Dataset entries:
########################################

(** [main] between the tracing block and [serve_with_shutdown].  The state is the pool id
    counter. *)
Definition startup (mmap : Z → option bytes) (env : NodeEnv) (install : string → result unit string)
    (connected : result E string) (config : AgentConfig) : M Z (result (Started E) MainError) :=
  match validate config with
  | Err errors => mret (Err (ConfigInvalid errors))
  | Ok _ =>
      let config := resolve_node_id env config in
      let mem := cfg_memory config in
      let metrics_addr := cfg_metrics_addr (cfg_metrics config) in
      if negb (socket_addr_ok metrics_addr) then mret (Err BadMetricsAddr)
      else match install_metrics_recorder install metrics_addr with
      | Err e => mret (Err (MetricsFailed e))
      | Ok _ =>
        p ← pool_new mmap (cfg_total_size mem) (cfg_block_size mem);
        match p with
        | Err e => mret (Err (PoolFailed e))
        | Ok pool =>
            let allocator := allocator_new pool 0 in
            let max_entries := cfg_total_size mem / cfg_block_size mem in
            let index := index_new max_entries in
            let metadata := connect_metadata config connected in
            let state := mkAgentState allocator index (cfg_node_id (cfg_agent config)) config
                           (fst <$> metadata) 0 (Some remote_new) (Some (initial_ring config metadata)) in
            if negb (socket_addr_ok (cfg_listen_addr (cfg_agent config))) then mret (Err InvalidListenAddr)
            else mret (Ok (mkStarted (service_new state) (snd <$> metadata) (concurrency_limit config)))
        end
      end
  end.

(** The [shutdown] future, once a signal arrived: the logged statistics, and the outcome of
    revoking the lease, which is only logged. *)
Definition shutdown (s : CacheService) (etcd : option E) :
    M BlockAllocator (PoolStats * option (result unit string) * option E) :=
  stats ← al_stats;
  match as_metadata (cs_state s), etcd with
  | Some meta, Some e => let '(r, e) := revoke_lease meta e in mret (stats, Some r, Some e)
  | _, _ => mret (stats, None, etcd)
  end.

(** How a run of the process ended: the log set-up, the replies given, the statistics and
    the revocation logged at shutdown, and etcd afterwards. *)
Record Exit := mkExit {
  ex_log : LogSetup;
  ex_trace : list (request wire * outcome reply);
  ex_service : CacheService;
  ex_stats : PoolStats;
  ex_revoked : option (result unit string);
  ex_etcd : option E;
}.

(** [main].  [bound] says whether the server could listen; the requests, ticks and watch
    messages [rqs] are handled until a signal arrives, while [during] happens to etcd. *)
Definition main (profiling : bool) (from_str : bytes → result ConfigFile string) (mmap : Z → option bytes)
    (install : string → result unit string) (connected : result E string) (bound : bool)
    (crc32 : bytes → Z) (pad : bytes) (rqs : list (request wire)) (during : E → E) (ps : Process) :
    M Z (result Exit MainError) :=
  match load_config from_str ps with
  | Err e => mret (Err e)
  | Ok config =>
      log ← init_tracing profiling ps config;
      started ← startup mmap (pr_node ps) install connected config;
      match started with
      | Err e => mret (Err e)
      | Ok st =>
          if negb bound then mret (Err ServerFailed)
          else
            let '(trace, s) := run sha256 crc32 pad rqs (sd_service st) in
            match shutdown s (during <$> sd_etcd st) (allocator s) with
            | (Ret (stats, revoked, etcd), _) => mret (Ok (mkExit log trace s stats revoked etcd))
            | _ => panic
            end
      end
  end.
End startup.
Arguments Exit : clear implicits.
Arguments ex_log {_ _}.
Arguments ex_trace {_ _}.
Arguments ex_service {_ _}.
Arguments ex_stats {_ _}.
Arguments ex_revoked {_ _}.
Arguments ex_etcd {_ _}.

(** ** Properties *)

(** A configuration whose blocks the allocator can use and whose indices fit a handle. *)
Record usable_memory (mem : MemorySection) : Prop := {
  um_total : is_usize (cfg_total_size mem);
  um_block : HEADER_SIZE ≤ cfg_block_size mem ≤ 2 ^ 32;
  um_count : cfg_total_size mem / cfg_block_size mem ≤ 2 ^ 32;
}.

Lemma resolve_node_id_memory env c : cfg_memory (resolve_node_id env c) = cfg_memory c.
Proof. unfold resolve_node_id. case_bool_decide; [|done]. by destruct (env_cmx_node_id env). Qed.
Lemma resolve_node_id_metrics env c : cfg_metrics (resolve_node_id env c) = cfg_metrics c.
Proof. unfold resolve_node_id. case_bool_decide; [|done]. by destruct (env_cmx_node_id env). Qed.
Lemma resolve_node_id_listen env c :
  cfg_listen_addr (cfg_agent (resolve_node_id env c)) = cfg_listen_addr (cfg_agent c).
Proof. unfold resolve_node_id. case_bool_decide; [|done]. by destruct (env_cmx_node_id env). Qed.

(** ** What serving never changes: who the agent is *)
Definition same_identity (s s' : CacheService) : Prop :=
  let st := cs_state s in let st' := cs_state s' in
  as_node_id st' = as_node_id st ∧ as_config st' = as_config st ∧ as_metadata st' = as_metadata st.

Global Instance same_identity_preorder : PreOrder same_identity.
Proof. split; unfold same_identity; [by intros s|]. intros s1 s2 s3. intuition congruence. Qed.

#[export] Instance same_identity_frame : HandlerFrame same_identity.
Proof. by split; [exact _|..]. Qed.

Section identity.
Context {wire : Type} `{!Codec wire} (sha256 : bytes → bytes) (crc32 : bytes → Z) (pad : bytes).
Local Abbreviation keeps m := (preserves same_identity m).

Lemma identity_allocator {A} (m : M BlockAllocator A) : keeps (on_allocator m).
Proof. by apply preserves_zoom. Qed.
Lemma identity_spawn t : keeps (spawn_publish t).
Proof. by apply preserves_modify. Qed.
#[local] Hint Resolve identity_allocator identity_spawn : frames.

Lemma identity_store now stream : keeps (store sha256 crc32 pad now stream).
Proof. unfold store, with_capacity, ok, fail. handler_steps. Qed.
Lemma identity_watch m : keeps (watch_turn sha256 m).
Proof.
  apply preserves_modify. intros s. destruct (as_remote_index (cs_state s)) as [ri|]; [|done].
  by destruct (watch_step sha256 (ri, as_hash_ring (cs_state s)) m) as [[ri' hr']|].
Qed.
Lemma identity_monitor : keeps monitor_turn.
Proof. unfold monitor_turn. apply preserves_bind; [exact _|apply identity_allocator|]. intros st. by apply preserves_modify. Qed.
#[local] Hint Resolve identity_store identity_watch identity_monitor : frames.

Lemma identity_serve rq : keeps (serve sha256 crc32 pad rq).
Proof. destruct rq; cbn [serve]; handler_steps. Qed.

Lemma identity_run rqs s : same_identity s (run sha256 crc32 pad rqs s).2.
Proof.
  revert s. induction rqs as [|rq rqs IH]; intros s; cbn [run]; [done|].
  pose proof (identity_serve rq s) as Hs. destruct (serve sha256 crc32 pad rq s) as [o s1].
  specialize (IH s1). destruct (run sha256 crc32 pad rqs s1) as [tr s2]. cbn in *. by etransitivity.
Qed.
End identity.

Section startup_laws.
Context {E wire : Type} `{!Codec wire} `{!Etcd E wire} (sha256 : bytes → bytes).
Context (mmap : Z → option bytes) (env : NodeEnv) (install : string → result unit string).
Context (connected : result E string) (config : AgentConfig).

Lemma startup_fresh st id' :
  usable_memory (cfg_memory config) →
  (∀ m, mmap (cfg_total_size (cfg_memory config)) = Some m → zlen m = cfg_total_size (cfg_memory config)) →
  startup sha256 mmap env install connected config 0 = (Ret (Ok st), id') →
  let s := sd_service st in
  fresh_service s ∧ bi_capacity (index s) = total_blocks (al_pool (allocator s)).
Proof.
  intros [Ht Hb Hc] Hmmap. unfold startup. destruct (validate config) as [[]|errs]; [|done].
  destruct (socket_addr_ok _) at 1; cbn [negb]; [|done].
  destruct (install_metrics_recorder _ _); [|done].
  rewrite resolve_node_id_memory. set (mem := cfg_memory config) in *.
  destruct (pool_new mmap (cfg_total_size mem) (cfg_block_size mem) 0) as [[[p|e]| | |] id1] eqn:Hp;
    unfold mbind, M_bind; rewrite Hp; try done.
  destruct (socket_addr_ok (cfg_listen_addr _)); cbn [negb]; [|done].
  pose proof Hp as (_ & _ & _ & _ & base & _ & Hpeq)%pool_new_Ok. intros [= <- <-]. cbn.
  assert (client_inv (p, [])) as Hinv.
  { eapply (pool_new_client mmap); [exact Ht| |exact Hmmap|exact Hc|exact Hp].
    unfold HEADER_SIZE in *. lia. }
  split; [split; cbn; try done|]; rewrite Hpeq; done.
Qed.

(** Validation rules out the size errors of the pool. *)
Lemma pool_new_validated id :
  validate config = Ok tt → usable_memory (cfg_memory config) →
  let mem := cfg_memory config in
  pool_new mmap (cfg_total_size mem) (cfg_block_size mem) id =
    match mmap (cfg_total_size mem) with
    | None => (Ret (Err MmapFailed), id)
    | Some base =>
        let n := cfg_total_size mem / cfg_block_size mem in
        (Ret (Ok (mkMemoryPool id base (cfg_total_size mem) (cfg_block_size mem) n (seqZ 0 n))), as_u32 (id + 1))
    end.
Proof.
  intros [Hb Ht Hd _ _ _ _ _]%validate_sound [_ Hblk _] mem. unfold pool_new.
  apply Z.eqb_neq in Ht. fold mem in Ht, Hd, Hblk |- *. unfold HEADER_SIZE in Hblk.
  rewrite (proj2 (Z.eqb_neq (cfg_block_size mem) 0)), Ht by lia.
  assert (cfg_total_size mem `mod` cfg_block_size mem = 0) as ->
    by (apply Z.mod_divide; [lia|apply Hd; lia]).
  cbn [orb negb Z.eqb]. by destruct (mmap (cfg_total_size mem)).
Qed.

########################################

» Work instruction:
Set down again, word for word, the stretch of records from the line with "(Err (MetricsFailed e))" to the line with "M Z (result Exit", both of those lines included.

» Completed task:
      | Err e => mret (Err (MetricsFailed e))
      | Ok _ =>
        p ← pool_new mmap (cfg_total_size mem) (cfg_block_size mem);
        match p with
        | Err e => mret (Err (PoolFailed e))
        | Ok pool =>
            let allocator := allocator_new pool 0 in
            let max_entries := cfg_total_size mem / cfg_block_size mem in
            let index := index_new max_entries in
            let metadata := connect_metadata config connected in
            let state := mkAgentState allocator index (cfg_node_id (cfg_agent config)) config
                           (fst <$> metadata) 0 (Some remote_new) (Some (initial_ring config metadata)) in
            if negb (socket_addr_ok (cfg_listen_addr (cfg_agent config))) then mret (Err InvalidListenAddr)
            else mret (Ok (mkStarted (service_new state) (snd <$> metadata) (concurrency_limit config)))
        end
      end
  end.

(** The [shutdown] future, once a signal arrived: the logged statistics, and the outcome of
    revoking the lease, which is only logged. *)
Definition shutdown (s : CacheService) (etcd : option E) :
    M BlockAllocator (PoolStats * option (result unit string) * option E) :=
  stats ← al_stats;
  match as_metadata (cs_state s), etcd with
  | Some meta, Some e => let '(r, e) := revoke_lease meta e in mret (stats, Some r, Some e)
  | _, _ => mret (stats, None, etcd)
  end.

(** How a run of the process ended: the log set-up, the replies given, the statistics and
    the revocation logged at shutdown, and etcd afterwards. *)
Record Exit := mkExit {
  ex_log : LogSetup;
  ex_trace : list (request wire * outcome reply);
  ex_service : CacheService;
  ex_stats : PoolStats;
  ex_revoked : option (result unit string);
  ex_etcd : option E;
}.

(** [main].  [bound] says whether the server could listen; the requests, ticks and watch
    messages [rqs] are handled until a signal arrives, while [during] happens to etcd. *)
Definition main (profiling : bool) (from_str : bytes → result ConfigFile string) (mmap : Z → option bytes)
    (install : string → result unit string) (connected : result E string) (bound : bool)
    (crc32 : bytes → Z) (pad : bytes) (rqs : list (request wire)) (during : E → E) (ps : Process) :
    M Z (result Exit MainError) :=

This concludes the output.